BEGIN
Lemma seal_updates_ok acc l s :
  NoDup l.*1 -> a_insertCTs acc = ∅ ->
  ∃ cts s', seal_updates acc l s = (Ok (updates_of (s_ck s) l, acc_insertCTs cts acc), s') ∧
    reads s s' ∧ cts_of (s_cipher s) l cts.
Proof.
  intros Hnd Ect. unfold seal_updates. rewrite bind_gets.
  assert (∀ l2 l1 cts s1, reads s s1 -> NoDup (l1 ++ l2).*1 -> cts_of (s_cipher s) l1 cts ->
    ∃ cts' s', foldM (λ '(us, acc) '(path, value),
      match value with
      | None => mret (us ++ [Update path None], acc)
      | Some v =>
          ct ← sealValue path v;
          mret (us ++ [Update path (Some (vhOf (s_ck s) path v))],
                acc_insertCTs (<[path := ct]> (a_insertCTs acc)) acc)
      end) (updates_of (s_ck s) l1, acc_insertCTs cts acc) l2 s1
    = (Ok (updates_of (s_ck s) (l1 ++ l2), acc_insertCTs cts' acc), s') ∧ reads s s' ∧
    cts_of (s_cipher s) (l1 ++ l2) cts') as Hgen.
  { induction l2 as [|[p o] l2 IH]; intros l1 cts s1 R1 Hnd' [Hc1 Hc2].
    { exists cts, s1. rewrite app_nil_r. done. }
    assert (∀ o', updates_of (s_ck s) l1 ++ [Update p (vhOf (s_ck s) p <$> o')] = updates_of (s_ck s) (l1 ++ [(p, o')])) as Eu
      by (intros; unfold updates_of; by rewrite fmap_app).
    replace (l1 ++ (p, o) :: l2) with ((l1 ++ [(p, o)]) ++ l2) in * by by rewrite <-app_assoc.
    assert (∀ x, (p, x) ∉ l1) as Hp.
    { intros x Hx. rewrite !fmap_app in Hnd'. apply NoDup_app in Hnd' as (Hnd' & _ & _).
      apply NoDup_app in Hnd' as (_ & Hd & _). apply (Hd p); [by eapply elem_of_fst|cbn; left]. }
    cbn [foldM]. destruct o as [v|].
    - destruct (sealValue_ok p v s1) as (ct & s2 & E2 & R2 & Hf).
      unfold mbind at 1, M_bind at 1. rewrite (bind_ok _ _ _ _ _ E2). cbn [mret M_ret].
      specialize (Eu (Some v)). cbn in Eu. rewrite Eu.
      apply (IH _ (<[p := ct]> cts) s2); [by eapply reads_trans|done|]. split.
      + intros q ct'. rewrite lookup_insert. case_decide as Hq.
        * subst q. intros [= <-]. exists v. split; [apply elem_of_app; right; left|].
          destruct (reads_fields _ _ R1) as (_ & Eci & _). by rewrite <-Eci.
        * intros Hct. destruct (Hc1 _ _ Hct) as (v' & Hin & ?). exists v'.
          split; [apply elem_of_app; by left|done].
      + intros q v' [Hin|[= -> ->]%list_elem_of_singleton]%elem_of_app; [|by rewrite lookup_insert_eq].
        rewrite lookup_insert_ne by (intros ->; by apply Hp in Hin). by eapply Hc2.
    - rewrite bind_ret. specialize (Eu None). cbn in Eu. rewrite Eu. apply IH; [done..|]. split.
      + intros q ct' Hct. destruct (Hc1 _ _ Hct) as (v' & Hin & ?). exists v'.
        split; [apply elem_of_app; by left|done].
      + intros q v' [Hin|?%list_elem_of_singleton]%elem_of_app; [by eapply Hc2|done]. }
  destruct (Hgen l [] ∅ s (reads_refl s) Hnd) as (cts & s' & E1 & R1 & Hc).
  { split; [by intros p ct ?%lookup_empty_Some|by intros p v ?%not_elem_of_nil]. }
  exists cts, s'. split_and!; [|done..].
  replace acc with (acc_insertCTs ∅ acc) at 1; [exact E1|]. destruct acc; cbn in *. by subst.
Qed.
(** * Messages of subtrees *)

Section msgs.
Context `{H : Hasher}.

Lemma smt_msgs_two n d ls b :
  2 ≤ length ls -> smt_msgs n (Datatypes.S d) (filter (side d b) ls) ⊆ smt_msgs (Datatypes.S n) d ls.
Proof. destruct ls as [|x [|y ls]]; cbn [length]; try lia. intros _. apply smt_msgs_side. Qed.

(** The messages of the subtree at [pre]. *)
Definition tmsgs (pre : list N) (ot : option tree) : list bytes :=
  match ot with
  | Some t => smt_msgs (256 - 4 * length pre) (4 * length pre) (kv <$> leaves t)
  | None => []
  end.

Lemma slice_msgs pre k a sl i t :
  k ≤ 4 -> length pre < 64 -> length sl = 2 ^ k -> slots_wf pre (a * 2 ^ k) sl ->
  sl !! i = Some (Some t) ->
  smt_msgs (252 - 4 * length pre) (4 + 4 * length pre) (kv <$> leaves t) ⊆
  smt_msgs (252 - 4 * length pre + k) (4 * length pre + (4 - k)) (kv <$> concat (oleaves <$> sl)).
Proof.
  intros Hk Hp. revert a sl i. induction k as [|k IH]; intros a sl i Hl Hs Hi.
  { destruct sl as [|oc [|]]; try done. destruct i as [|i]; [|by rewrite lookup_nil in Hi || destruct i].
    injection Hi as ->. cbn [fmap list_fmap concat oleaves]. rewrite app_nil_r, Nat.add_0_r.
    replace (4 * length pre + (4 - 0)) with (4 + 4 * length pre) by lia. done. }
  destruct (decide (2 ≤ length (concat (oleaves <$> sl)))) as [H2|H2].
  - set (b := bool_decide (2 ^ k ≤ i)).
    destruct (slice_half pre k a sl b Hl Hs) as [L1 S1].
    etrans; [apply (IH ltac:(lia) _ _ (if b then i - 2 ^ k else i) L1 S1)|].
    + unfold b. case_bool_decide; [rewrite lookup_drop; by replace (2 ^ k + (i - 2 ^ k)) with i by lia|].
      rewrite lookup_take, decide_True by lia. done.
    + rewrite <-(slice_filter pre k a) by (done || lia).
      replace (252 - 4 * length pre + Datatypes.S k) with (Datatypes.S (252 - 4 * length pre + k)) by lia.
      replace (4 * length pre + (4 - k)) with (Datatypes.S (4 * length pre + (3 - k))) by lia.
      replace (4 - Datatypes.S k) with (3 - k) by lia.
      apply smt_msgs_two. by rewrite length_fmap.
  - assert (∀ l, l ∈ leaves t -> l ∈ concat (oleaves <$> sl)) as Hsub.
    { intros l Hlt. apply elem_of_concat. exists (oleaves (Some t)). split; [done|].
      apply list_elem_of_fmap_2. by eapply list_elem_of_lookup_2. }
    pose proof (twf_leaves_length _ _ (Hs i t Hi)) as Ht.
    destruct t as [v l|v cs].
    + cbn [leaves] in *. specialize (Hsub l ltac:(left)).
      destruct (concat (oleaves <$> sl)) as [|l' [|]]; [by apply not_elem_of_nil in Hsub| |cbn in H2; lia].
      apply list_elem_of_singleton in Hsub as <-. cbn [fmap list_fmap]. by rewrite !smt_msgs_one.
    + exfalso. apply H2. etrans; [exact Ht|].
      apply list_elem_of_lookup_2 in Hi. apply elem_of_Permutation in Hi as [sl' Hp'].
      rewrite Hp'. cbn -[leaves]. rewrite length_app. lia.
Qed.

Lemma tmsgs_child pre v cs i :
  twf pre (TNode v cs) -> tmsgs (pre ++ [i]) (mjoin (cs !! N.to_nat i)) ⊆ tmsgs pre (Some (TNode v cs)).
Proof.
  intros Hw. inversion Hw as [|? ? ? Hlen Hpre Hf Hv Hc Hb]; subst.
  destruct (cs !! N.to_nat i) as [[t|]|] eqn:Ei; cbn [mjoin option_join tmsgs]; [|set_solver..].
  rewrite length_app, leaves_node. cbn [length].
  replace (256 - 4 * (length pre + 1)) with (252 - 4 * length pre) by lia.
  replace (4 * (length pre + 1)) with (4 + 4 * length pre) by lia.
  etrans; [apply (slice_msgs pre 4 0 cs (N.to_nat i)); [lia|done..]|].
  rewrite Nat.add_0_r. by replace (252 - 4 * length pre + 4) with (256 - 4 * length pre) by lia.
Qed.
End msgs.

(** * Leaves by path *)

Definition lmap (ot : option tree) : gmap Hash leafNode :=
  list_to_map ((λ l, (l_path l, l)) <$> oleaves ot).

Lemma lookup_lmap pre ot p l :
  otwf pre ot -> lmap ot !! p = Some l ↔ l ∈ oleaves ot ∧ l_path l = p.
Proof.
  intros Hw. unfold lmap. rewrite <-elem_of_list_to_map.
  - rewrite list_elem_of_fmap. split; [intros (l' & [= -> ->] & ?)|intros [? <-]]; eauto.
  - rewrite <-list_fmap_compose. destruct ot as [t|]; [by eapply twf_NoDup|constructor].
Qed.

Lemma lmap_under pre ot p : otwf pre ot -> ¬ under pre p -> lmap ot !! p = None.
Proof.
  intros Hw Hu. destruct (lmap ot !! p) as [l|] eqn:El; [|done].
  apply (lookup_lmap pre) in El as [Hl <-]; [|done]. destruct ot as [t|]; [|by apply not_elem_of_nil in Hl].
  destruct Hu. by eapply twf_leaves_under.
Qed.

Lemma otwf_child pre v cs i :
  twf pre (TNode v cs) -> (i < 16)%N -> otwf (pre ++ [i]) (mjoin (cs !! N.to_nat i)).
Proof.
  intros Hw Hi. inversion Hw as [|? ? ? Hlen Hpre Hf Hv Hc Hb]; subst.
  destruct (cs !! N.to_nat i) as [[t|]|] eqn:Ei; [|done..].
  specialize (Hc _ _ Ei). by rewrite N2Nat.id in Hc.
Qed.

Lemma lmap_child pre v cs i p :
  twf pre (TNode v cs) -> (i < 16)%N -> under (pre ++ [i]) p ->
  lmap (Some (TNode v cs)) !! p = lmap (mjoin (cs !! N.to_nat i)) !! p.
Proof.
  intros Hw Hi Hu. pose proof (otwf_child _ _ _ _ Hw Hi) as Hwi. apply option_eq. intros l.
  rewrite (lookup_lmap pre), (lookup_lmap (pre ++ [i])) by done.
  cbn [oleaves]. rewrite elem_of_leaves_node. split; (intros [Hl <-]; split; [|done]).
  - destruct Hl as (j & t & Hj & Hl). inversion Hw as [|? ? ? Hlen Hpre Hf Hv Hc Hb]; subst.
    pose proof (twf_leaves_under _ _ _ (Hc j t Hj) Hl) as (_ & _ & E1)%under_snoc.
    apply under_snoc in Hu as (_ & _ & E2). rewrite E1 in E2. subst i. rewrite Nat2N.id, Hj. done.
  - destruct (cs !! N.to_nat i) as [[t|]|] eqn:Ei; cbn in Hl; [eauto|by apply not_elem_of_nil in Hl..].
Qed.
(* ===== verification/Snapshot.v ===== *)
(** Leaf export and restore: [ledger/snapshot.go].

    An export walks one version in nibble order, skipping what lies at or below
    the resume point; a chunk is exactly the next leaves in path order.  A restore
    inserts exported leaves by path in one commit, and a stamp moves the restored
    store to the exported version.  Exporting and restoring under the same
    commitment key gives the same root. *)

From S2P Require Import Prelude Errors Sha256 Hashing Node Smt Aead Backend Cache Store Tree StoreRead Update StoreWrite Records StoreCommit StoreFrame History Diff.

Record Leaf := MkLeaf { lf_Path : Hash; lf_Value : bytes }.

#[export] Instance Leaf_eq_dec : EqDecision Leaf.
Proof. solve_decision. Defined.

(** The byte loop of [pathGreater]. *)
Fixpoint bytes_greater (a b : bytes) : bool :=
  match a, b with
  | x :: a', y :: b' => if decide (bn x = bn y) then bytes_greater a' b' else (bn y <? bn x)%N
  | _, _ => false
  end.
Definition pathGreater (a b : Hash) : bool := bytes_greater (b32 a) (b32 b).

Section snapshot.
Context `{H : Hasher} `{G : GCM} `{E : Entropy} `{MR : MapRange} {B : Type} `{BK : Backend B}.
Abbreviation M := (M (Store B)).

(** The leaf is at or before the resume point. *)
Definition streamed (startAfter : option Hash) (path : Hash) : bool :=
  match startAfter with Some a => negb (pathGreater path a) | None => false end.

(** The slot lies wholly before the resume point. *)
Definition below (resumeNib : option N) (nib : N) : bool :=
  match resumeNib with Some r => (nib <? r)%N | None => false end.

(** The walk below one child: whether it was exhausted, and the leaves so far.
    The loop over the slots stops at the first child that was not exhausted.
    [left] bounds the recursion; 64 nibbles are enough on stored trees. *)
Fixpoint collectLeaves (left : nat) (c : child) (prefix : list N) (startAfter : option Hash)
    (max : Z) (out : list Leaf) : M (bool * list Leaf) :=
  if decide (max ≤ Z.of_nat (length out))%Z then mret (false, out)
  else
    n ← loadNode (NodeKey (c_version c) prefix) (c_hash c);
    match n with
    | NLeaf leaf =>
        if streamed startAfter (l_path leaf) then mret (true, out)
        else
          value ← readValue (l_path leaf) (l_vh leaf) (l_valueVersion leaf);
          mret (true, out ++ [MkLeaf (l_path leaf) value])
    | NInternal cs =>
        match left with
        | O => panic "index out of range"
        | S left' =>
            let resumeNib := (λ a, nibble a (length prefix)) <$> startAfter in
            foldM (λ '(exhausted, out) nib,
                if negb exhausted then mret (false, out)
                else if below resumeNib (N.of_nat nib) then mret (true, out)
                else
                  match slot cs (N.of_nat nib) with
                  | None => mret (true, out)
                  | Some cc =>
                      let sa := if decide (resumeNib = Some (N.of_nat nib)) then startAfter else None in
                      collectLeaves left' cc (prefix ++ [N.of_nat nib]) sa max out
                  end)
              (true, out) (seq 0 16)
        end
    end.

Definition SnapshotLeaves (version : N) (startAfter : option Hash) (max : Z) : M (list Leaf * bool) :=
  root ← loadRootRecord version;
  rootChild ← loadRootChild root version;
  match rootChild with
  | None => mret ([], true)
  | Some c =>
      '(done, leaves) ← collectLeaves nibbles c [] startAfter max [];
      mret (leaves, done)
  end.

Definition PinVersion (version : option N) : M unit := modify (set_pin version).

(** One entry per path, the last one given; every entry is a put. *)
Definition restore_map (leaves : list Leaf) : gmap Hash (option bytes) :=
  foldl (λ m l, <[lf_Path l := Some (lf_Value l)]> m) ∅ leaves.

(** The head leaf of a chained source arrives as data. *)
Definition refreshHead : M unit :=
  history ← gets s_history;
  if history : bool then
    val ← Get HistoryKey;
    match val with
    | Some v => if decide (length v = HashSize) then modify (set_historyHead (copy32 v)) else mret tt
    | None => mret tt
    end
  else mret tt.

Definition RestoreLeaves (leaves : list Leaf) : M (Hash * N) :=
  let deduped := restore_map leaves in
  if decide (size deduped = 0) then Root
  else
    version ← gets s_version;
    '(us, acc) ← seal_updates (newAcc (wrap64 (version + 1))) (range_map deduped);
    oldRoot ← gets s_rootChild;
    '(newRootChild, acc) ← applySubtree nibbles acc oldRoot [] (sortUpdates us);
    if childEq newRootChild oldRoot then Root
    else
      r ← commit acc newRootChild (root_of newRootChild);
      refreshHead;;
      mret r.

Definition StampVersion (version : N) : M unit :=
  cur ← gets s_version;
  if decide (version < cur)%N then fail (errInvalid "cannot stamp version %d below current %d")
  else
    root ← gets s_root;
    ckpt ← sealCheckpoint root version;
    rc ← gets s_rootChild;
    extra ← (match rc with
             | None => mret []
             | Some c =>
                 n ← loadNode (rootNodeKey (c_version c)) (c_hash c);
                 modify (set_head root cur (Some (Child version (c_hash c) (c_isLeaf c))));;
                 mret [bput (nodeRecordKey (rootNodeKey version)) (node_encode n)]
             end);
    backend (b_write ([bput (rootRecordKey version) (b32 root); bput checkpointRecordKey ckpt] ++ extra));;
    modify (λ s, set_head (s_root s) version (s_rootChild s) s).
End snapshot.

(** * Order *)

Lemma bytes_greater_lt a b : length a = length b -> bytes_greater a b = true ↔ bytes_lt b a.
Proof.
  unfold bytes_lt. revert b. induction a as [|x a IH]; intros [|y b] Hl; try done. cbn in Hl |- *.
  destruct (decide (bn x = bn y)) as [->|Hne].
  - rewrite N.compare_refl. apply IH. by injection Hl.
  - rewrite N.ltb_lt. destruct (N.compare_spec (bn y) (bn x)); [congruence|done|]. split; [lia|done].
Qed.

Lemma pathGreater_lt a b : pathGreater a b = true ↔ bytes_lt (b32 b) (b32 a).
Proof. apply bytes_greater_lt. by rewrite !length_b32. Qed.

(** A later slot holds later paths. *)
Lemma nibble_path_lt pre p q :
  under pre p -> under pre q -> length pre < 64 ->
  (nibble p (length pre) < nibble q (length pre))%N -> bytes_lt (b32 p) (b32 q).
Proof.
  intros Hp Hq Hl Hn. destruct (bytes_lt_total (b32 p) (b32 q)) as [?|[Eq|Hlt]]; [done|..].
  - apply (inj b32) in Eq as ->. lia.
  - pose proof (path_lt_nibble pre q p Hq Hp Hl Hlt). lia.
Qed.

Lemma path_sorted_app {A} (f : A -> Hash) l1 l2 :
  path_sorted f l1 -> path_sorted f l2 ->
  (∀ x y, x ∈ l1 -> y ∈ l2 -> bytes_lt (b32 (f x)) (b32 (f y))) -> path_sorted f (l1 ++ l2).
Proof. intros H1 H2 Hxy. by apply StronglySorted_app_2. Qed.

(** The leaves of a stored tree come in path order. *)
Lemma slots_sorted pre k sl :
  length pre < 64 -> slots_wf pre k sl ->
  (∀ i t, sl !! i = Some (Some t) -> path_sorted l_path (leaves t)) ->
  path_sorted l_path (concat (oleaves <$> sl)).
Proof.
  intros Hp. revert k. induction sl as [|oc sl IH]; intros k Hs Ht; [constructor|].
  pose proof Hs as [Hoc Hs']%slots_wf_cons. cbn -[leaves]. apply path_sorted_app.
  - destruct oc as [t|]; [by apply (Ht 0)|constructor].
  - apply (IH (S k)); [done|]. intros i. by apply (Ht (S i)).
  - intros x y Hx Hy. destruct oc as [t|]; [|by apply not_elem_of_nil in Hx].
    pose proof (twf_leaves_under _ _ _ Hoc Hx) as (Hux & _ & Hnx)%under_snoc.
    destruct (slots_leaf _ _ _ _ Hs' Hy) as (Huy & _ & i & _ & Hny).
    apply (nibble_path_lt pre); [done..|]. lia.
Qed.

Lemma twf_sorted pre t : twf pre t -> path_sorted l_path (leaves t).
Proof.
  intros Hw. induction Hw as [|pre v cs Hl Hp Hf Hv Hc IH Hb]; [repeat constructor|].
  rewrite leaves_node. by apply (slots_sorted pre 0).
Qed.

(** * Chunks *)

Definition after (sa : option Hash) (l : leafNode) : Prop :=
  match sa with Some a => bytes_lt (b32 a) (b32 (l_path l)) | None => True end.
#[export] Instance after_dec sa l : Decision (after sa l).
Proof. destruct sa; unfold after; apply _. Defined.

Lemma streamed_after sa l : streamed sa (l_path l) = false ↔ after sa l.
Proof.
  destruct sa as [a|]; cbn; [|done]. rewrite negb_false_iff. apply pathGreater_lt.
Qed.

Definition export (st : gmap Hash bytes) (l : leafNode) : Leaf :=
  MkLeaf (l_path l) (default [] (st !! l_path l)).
END
THE PROBLEM → Beginning with the line containing "Definition PinVersion (version" in the material above, copy every line exactly until you have copied the line containing "[] (sortUpdates us);".

RESPONSE AREA →
Definition PinVersion (version : option N) : M unit := modify (set_pin version).

(** One entry per path, the last one given; every entry is a put. *)
Definition restore_map (leaves : list Leaf) : gmap Hash (option bytes) :=
  foldl (λ m l, <[lf_Path l := Some (lf_Value l)]> m) ∅ leaves.

(** The head leaf of a chained source arrives as data. *)
Definition refreshHead : M unit :=
  history ← gets s_history;
  if history : bool then
    val ← Get HistoryKey;
    match val with
    | Some v => if decide (length v = HashSize) then modify (set_historyHead (copy32 v)) else mret tt
    | None => mret tt
    end
  else mret tt.

Definition RestoreLeaves (leaves : list Leaf) : M (Hash * N) :=
  let deduped := restore_map leaves in
  if decide (size deduped = 0) then Root
  else
    version ← gets s_version;
    '(us, acc) ← seal_updates (newAcc (wrap64 (version + 1))) (range_map deduped);
    oldRoot ← gets s_rootChild;
    '(newRootChild, acc) ← applySubtree nibbles acc oldRoot [] (sortUpdates us);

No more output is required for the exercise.